#### WHAT THE TASK REQUIRES:
Lines from the listing that hold the string "first" are what you should return.

#### SUPPLIED DATA:

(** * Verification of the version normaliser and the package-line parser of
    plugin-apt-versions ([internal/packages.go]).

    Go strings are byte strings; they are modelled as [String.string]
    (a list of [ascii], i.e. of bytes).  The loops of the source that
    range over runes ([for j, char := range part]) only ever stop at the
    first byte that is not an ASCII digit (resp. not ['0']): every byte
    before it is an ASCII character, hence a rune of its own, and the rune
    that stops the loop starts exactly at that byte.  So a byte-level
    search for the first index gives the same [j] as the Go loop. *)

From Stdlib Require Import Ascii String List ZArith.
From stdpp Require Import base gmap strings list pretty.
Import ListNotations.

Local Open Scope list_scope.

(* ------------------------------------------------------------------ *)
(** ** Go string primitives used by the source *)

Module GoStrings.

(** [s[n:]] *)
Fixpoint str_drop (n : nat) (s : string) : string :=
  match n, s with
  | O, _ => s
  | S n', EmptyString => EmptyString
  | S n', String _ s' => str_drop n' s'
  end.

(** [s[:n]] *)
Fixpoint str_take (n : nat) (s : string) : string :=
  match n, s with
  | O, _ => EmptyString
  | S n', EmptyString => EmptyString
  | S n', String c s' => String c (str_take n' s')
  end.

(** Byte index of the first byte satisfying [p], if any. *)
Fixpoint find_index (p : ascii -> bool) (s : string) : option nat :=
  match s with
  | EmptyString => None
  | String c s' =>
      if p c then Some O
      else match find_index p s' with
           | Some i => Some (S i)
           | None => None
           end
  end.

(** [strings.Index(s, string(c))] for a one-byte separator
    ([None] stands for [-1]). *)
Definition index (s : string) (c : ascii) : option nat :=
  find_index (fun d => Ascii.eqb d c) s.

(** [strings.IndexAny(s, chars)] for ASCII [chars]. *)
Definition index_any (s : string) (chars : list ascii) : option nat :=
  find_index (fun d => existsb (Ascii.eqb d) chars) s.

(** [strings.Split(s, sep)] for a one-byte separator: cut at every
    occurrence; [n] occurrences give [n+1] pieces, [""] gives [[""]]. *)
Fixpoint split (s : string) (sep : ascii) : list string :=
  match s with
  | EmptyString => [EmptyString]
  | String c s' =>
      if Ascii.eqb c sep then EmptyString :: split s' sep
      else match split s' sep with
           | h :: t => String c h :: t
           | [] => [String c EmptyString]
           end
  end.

#### THE ANSWER:
    first byte that is not an ASCII digit (resp. not ['0']): every byte
    search for the first index gives the same [j] as the Go loop. *)
(** Byte index of the first byte satisfying [p], if any. *)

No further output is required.